[Items from a dataset]
------------------------

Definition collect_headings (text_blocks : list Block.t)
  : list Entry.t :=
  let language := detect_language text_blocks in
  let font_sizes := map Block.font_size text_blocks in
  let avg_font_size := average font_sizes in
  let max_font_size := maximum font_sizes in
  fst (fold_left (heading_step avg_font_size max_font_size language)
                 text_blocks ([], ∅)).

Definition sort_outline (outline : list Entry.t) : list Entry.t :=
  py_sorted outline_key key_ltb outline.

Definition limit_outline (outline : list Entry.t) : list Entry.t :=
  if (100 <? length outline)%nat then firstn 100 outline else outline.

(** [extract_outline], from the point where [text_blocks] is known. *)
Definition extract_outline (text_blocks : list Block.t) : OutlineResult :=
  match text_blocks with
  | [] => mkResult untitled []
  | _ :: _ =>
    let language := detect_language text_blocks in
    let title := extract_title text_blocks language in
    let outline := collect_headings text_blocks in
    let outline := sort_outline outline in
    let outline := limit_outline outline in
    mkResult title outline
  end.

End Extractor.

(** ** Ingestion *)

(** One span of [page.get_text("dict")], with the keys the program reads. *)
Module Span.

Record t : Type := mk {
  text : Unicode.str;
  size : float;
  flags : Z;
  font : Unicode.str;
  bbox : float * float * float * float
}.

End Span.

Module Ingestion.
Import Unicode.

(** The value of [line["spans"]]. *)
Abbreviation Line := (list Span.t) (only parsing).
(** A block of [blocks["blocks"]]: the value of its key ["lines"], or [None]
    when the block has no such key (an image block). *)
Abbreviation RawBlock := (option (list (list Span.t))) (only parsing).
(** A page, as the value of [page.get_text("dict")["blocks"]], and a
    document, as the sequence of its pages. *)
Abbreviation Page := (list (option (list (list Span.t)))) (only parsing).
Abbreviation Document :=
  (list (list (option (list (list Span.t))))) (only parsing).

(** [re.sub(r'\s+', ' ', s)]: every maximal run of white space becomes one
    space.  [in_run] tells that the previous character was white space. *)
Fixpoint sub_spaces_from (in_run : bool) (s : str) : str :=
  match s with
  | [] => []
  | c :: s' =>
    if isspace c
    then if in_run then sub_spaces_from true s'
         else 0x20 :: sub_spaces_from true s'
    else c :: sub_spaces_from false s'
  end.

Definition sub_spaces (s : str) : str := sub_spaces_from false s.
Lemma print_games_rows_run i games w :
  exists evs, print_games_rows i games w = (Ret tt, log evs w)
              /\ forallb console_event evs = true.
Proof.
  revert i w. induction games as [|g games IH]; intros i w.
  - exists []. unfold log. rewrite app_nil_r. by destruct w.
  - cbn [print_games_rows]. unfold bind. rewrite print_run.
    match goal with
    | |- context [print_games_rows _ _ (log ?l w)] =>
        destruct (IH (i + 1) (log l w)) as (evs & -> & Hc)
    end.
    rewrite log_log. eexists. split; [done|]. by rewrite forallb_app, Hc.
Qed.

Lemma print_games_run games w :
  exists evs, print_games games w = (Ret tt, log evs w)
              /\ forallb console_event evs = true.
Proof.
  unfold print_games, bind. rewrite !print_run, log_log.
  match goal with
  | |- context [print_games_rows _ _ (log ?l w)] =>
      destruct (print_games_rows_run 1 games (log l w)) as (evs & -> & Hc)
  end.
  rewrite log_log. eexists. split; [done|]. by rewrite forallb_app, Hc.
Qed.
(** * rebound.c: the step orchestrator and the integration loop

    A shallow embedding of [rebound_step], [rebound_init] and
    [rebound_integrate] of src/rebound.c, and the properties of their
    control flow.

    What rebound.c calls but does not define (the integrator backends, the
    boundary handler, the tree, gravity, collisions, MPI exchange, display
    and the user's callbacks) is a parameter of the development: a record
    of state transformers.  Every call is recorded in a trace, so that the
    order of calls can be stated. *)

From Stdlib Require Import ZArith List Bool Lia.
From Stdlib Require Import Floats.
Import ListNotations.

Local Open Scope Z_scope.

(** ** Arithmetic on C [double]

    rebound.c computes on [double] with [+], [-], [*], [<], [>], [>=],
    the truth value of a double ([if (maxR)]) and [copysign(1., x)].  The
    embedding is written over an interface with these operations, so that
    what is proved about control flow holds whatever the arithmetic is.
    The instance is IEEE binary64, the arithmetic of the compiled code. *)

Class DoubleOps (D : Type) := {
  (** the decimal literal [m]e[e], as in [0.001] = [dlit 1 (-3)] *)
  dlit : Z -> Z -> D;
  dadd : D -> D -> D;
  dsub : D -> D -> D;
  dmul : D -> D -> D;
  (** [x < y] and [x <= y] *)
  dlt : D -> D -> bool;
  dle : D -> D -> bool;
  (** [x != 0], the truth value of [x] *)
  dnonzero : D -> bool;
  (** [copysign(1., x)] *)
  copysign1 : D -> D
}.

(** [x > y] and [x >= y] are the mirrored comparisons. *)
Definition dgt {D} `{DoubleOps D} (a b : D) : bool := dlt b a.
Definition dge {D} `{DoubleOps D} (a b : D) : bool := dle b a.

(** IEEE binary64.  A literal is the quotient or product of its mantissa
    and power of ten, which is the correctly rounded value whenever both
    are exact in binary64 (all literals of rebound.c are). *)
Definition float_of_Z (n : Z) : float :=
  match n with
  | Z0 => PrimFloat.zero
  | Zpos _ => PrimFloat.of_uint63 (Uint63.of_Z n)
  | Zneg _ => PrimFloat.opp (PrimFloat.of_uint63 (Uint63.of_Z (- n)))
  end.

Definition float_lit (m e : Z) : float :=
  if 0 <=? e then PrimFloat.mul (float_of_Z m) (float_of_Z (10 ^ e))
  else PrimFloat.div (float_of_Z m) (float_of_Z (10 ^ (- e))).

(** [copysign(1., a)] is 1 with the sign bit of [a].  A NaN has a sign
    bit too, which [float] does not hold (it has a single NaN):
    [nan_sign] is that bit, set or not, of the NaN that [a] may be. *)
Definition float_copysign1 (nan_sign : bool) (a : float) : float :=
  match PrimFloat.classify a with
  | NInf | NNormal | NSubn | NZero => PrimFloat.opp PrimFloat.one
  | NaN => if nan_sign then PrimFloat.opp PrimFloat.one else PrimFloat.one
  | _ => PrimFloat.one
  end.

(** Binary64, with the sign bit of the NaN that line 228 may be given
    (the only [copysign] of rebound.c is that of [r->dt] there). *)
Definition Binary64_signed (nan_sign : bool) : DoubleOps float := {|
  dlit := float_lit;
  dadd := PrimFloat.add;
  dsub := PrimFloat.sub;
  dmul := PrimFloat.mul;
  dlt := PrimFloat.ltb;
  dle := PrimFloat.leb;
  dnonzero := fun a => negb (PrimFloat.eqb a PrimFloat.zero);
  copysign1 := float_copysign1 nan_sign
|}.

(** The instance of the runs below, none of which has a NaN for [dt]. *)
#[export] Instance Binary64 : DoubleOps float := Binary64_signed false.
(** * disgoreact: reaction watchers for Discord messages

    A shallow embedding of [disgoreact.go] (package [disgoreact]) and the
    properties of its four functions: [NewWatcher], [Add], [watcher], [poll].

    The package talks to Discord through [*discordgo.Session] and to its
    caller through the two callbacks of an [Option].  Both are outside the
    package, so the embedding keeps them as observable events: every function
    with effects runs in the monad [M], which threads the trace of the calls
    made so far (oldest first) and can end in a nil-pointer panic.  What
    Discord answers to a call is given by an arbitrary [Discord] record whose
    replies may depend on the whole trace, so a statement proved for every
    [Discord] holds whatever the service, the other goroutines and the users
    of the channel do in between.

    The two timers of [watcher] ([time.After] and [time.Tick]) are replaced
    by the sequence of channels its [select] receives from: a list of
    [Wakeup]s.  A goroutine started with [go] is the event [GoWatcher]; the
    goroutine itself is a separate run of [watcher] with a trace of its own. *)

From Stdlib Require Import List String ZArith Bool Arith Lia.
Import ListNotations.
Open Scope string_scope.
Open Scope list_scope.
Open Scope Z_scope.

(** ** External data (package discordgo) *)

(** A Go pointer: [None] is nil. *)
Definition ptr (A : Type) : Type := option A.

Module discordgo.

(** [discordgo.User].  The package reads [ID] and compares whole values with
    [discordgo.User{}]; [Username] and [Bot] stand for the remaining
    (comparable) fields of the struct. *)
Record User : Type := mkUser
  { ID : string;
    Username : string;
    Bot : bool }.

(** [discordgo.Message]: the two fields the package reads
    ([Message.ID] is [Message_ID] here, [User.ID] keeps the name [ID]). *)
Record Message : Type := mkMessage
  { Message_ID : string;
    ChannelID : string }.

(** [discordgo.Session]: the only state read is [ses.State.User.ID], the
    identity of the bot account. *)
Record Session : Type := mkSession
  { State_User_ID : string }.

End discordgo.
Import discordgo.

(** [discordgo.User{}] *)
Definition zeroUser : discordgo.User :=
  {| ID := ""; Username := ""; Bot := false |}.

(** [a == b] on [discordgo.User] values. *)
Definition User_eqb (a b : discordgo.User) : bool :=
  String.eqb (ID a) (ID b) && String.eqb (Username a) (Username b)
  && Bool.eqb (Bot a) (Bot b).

------------------------

[PROMPT] Using only the data above, copy out the lines that include the word "Type".

[TASK OUTPUT]
Record t : Type := mk {
Class DoubleOps (D : Type) := {
Definition ptr (A : Type) : Type := option A.
Record User : Type := mkUser
Record Message : Type := mkMessage
Record Session : Type := mkSession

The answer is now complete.